Ella acarició con ligereza el lomo de uno de los ciervos antes de que se alejara hacia los árboles. La felicidad de los niños la conmovió. Sintió que en ese momento estaba construyendo un vínculo irrompible con ellos.

Al caer la tarde, regresaron a la cabaña. Los gemelos insistieron en dormir bajo las estrellas, así que Liam los motivó a montar juntos dos carpas en el prado, frente a la entrada. Emma infló las colchonetas.

Cuando el cielo se tiñó de azul profundo, encendieron una fogata en la zona indicada para ello. Asaron malvaviscos, contaron historias inventadas y se recostaron después sobre mantas para mirar el cielo.

—¡Miren! —dijo Lucas, y señaló un grupo de estrellas—. Ese parece un dragón.

—Y aquel de allá —indicó Matt hacia un grupo más pequeño de estrellas—. Ese es el bebé del dragón.

Emma rió, contagiada de la imaginación de los niños.

—Entonces, esta noche dormiremos bajo la guardia de los dragones celestes.

Los niños, cansados de tanta aventura, terminaron por quedarse dormidos. Liam los hizo entrar en la carpa y los abrigó bien.

Luego se sentó junto a Emma, que aún estaba frente a la fogata disfrutando del cielo nocturno, despejado y vibrante de estrellas.
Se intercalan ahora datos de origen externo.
(** A run id that is none ends [kronictl start] and [kronictl restart], and the daemon, with
    status 1 before anything is done: a restart does not stop the daemon that runs. *)
Theorem bad_run_id_refused a config text e command me uuid w :
  parse_run_id text = inr e -> command = CmdStart (Some text) \/ command = CmdRestart (Some text) ->
  exists w', run_alone (kronictl_main utc a (inl config) command) w = ((Nothing, Some 1), w') /\
    becomes w (fs w) w' /\
    run_alone (kronid_main me (Some text) uuid (inl config)) w = (Some 1, w).
Proof.
  intros He Hc. unfold kronid_main, kronid_run, resolve_run_id. rewrite He.
  exists (with_fs w (fs w)). split_and!; [|done..]. unfold kronictl_main.
  destruct Hc as [-> | ->]; unfold dispatch, with_run_id, parse_run_arg; by rewrite He.
Qed.

(** Without a configuration every command ends with status 1 and does nothing. *)
Theorem no_config_refused a e command w :
  run_alone (kronictl_main utc a (inr e) command) w = ((Nothing, Some 1), w).
Proof. done. Qed.

(** The monitor ends with status 0 also when its loop has failed, provided that the terminal
    could be set up and restored. *)
Theorem monitor_status a config w :
  a_terminal a = inl () -> a_restored a = inl () -> (run_monitor_loop (a_attempts a)).2 = MonitorError ->
  exists w', run_alone (kronictl_main utc a (inl config) CmdMonitor) w
    = ((Frames (run_monitor_loop (a_attempts a)).1, Some 0), w').
Proof.
  intros Ht Hr Hm. unfold kronictl_main, dispatch, monitor_realtime. rewrite Ht, Hr.
  destruct (run_monitor_loop (a_attempts a)) as [fs e]. cbn in Hm. subst e. by eexists.
Qed.
End run_ids.

(** ** Witnesses *)
Section examples.
#[local] Existing Instances Rfc4648.base64 Rfc4648.base64_laws unicode_ascii chrono_ref chrono_parts_ref
  printed_ref demo_json ascii_end.
#[local] Instance programs_trim : TrimGraphic.
Proof. by intros s _. Qed.

Definition demo_answers : Answers := {|
  a_now := 5; a_reply := None; a_stream := None; a_conn := None; a_polls := []; a_terminal := inl ();
  a_attempts := [Monitor.Refused KeyError]; a_restored := inl (); a_files := ∅;
  a_logs := {| l_local_time := show; l_less := fun _ => LogCli.NotFound; l_read_file := fun _ => inr "no file";
    l_tools := LogCli.demo_tools; l_is_terminal := false; l_path_le := LogCli.string_le;
    l_read_dir := fun _ => Some (inl LogCli.demo_dir) |} |}.
Definition demo_config : AppConfig := app_config_default "/home/user".

(** The id is given in the alphabet for addresses, with padding. *)
Lemma run_id_survives_witness : exists w1 w2 w3 : World,
  PidFile.run_alone (fun _ => false) stopped_service terminated
    (kronictl_main Z.of_nat demo_answers (inl demo_config) (CmdStart (Some "-_-_AwQFBgcICQoLDA0ODw=="))) stale_world
    = ((Nothing, Some 0), w1) /\ spawned w1 = [Some "+/+/AwQFBgcICQoLDA0ODw"] /\
  fs w2 !! RunIdFile = Some "+/+/AwQFBgcICQoLDA0ODw" /\
  spawned w3 = spawned w2 ++ [Some "+/+/AwQFBgcICQoLDA0ODw"] /\ killed w3 = [].
Proof.
  destruct (run_id_survives Z.of_nat stopped_service terminated demo_answers demo_config demo_uuid
    "-_-_AwQFBgcICQoLDA0ODw==" 42 [] stale_world) as (w1&w2&w3&H1&H2&_&H4&_&_&_&H7&H8).
  - by repeat constructor.
  - done.
  - exists UrlSafe, 2%nat. split; [lia|by vm_compute].
  - by vm_compute.
  - intros p Hp. vm_compute in Hp. injection Hp as <-. set_solver.
  - intros content Hc. vm_compute in Hc. injection Hc as <-. exists 41. by vm_compute.
  - exists w1, w2, w3. split; [exact H1|]. split; [exact H2|]. split; [exact H4|]. split; [exact H7|exact H8].
Defined.

Lemma bad_run_id_refused_witness : exists w',
  PidFile.run_alone (fun _ => false) stopped_service terminated
    (kronictl_main Z.of_nat demo_answers (inl demo_config) (CmdRestart (Some "no id"))) owned_world
    = ((Nothing, Some 1), w') /\ killed w' = [].
Proof.
  destruct (bad_run_id_refused Z.of_nat stopped_service terminated demo_answers demo_config "no id"
    "invalid base64 run id 'no id'" (CmdRestart (Some "no id")) 42 [] owned_world) as (w'&Hw&(_&_&_&Hk)&_);
    [by vm_compute|by right|].
  by exists w'.
Defined.

Example log_list : (PidFile.run_alone (fun _ => false) stopped_service terminated
    (kronictl_main Z.of_nat demo_answers (inl demo_config) (CmdLog (LogList.ShowLogs "-1" true))) stale_world).1
  = (LogOutput {| LogCli.stderr := []; LogCli.stdout := "===== [2|-1] b =====" +:+ LogCli.NL;
       LogCli.ended := inr "opening b" |}, Some 1).
Proof. by vm_compute. Qed.

Lemma monitor_status_witness : exists w',
  PidFile.run_alone (fun _ => false) stopped_service terminated
    (kronictl_main Z.of_nat demo_answers (inl demo_config) CmdMonitor) stale_world
    = ((Frames [Connecting], Some 0), w').
Proof. by apply (monitor_status Z.of_nat stopped_service terminated demo_answers). Defined.
End examples.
—No recuerdo la última vez que vi un cielo así.

—Yo sí —dijo Liam, y se inclinó hacia ella—. Fue aquella vez en esta misma montaña, ¿lo recuerdas?

Ella sonrió.

—Sí, cuando veníamos de campamento con nuestros amigos y nos escapábamos para estar solos.

—Exacto. Dijiste que las estrellas parecían estar tan cerca que podías tocarlas. —La voz de Liam bajó un tono—. Y de verdad que las tocamos esa noche —expuso con voz suave, recordando los momentos intensos que tuvieron bajo el cielo inmenso.